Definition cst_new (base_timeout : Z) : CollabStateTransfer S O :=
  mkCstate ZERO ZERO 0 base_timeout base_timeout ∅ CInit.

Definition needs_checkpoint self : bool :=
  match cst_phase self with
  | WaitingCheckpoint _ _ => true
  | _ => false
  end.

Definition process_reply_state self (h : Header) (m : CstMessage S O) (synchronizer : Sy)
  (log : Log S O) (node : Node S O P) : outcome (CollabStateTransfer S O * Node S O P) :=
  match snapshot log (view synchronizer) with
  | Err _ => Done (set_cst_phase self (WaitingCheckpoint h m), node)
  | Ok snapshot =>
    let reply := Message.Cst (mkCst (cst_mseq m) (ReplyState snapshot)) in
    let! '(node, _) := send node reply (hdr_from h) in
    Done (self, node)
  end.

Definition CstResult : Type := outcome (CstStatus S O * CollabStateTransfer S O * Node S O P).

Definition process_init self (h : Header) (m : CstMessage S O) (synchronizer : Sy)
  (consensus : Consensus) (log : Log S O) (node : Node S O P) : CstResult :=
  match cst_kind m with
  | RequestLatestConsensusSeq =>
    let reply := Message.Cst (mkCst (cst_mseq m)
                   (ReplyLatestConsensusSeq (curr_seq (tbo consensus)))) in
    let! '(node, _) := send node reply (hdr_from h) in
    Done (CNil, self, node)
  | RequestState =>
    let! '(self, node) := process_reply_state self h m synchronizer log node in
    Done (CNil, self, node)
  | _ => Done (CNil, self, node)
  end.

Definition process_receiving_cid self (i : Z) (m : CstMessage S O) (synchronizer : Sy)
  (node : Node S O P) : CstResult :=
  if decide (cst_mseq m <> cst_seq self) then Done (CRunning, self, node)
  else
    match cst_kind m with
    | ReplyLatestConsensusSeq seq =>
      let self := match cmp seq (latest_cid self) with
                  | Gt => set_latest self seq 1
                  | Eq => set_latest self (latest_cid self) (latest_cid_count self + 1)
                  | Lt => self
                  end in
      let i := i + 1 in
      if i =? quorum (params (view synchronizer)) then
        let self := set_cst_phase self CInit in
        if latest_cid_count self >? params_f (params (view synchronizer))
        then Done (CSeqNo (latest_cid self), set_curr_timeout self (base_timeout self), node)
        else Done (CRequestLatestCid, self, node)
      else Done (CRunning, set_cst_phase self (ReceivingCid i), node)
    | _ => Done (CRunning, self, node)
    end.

* * *

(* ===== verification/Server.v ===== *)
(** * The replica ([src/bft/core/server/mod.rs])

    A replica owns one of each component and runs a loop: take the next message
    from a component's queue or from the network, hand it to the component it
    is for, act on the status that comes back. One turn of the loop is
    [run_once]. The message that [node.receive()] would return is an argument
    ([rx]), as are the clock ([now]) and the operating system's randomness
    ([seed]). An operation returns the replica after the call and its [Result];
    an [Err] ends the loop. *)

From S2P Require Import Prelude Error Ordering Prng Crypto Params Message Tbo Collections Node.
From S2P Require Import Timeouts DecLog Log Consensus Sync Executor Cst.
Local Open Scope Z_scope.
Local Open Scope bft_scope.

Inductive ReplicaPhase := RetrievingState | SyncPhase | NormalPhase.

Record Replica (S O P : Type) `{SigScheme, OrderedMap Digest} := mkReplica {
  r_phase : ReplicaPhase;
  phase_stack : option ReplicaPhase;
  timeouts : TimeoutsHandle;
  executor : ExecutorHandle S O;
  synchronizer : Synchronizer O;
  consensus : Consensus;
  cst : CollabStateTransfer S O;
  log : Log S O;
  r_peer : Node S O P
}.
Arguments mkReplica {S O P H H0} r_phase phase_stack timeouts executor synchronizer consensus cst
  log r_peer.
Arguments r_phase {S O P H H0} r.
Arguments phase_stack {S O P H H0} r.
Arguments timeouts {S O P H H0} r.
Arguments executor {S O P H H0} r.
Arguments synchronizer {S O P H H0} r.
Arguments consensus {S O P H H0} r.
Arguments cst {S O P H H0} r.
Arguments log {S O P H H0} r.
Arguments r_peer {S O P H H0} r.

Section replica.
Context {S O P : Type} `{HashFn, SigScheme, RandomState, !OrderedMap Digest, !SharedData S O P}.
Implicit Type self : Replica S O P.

* * *

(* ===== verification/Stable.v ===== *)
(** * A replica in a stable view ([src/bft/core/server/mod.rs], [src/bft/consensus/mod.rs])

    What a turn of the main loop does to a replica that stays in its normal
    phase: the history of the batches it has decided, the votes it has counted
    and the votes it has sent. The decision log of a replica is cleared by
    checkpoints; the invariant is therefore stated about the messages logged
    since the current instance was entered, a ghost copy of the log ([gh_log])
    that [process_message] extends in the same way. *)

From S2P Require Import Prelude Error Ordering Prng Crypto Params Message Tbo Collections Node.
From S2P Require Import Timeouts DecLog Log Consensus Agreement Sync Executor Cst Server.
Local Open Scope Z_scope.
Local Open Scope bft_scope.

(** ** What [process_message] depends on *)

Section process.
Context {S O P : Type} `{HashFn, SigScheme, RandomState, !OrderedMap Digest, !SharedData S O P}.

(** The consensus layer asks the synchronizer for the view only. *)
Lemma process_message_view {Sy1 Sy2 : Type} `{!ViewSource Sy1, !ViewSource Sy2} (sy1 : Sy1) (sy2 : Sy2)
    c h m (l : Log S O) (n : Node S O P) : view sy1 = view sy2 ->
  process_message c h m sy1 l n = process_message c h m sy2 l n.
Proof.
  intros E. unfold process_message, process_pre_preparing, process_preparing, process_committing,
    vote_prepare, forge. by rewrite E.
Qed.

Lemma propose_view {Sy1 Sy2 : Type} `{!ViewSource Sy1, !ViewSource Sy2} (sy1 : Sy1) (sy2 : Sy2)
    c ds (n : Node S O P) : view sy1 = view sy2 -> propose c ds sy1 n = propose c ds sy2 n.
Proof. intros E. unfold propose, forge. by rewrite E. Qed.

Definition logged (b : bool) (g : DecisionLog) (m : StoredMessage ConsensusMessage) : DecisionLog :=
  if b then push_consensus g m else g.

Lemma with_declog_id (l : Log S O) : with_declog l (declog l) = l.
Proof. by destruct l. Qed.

* WORK REQUEST: In the listing above, find the line with "ReplyLatestConsensusSeq seq =>" and the line with "let i := i + 1 in". Output those two lines and every line between them, exactly as written.

* EXPECTED ANSWER:
    | ReplyLatestConsensusSeq seq =>
      let self := match cmp seq (latest_cid self) with
                  | Gt => set_latest self seq 1
                  | Eq => set_latest self (latest_cid self) (latest_cid_count self + 1)
                  | Lt => self
                  end in
      let i := i + 1 in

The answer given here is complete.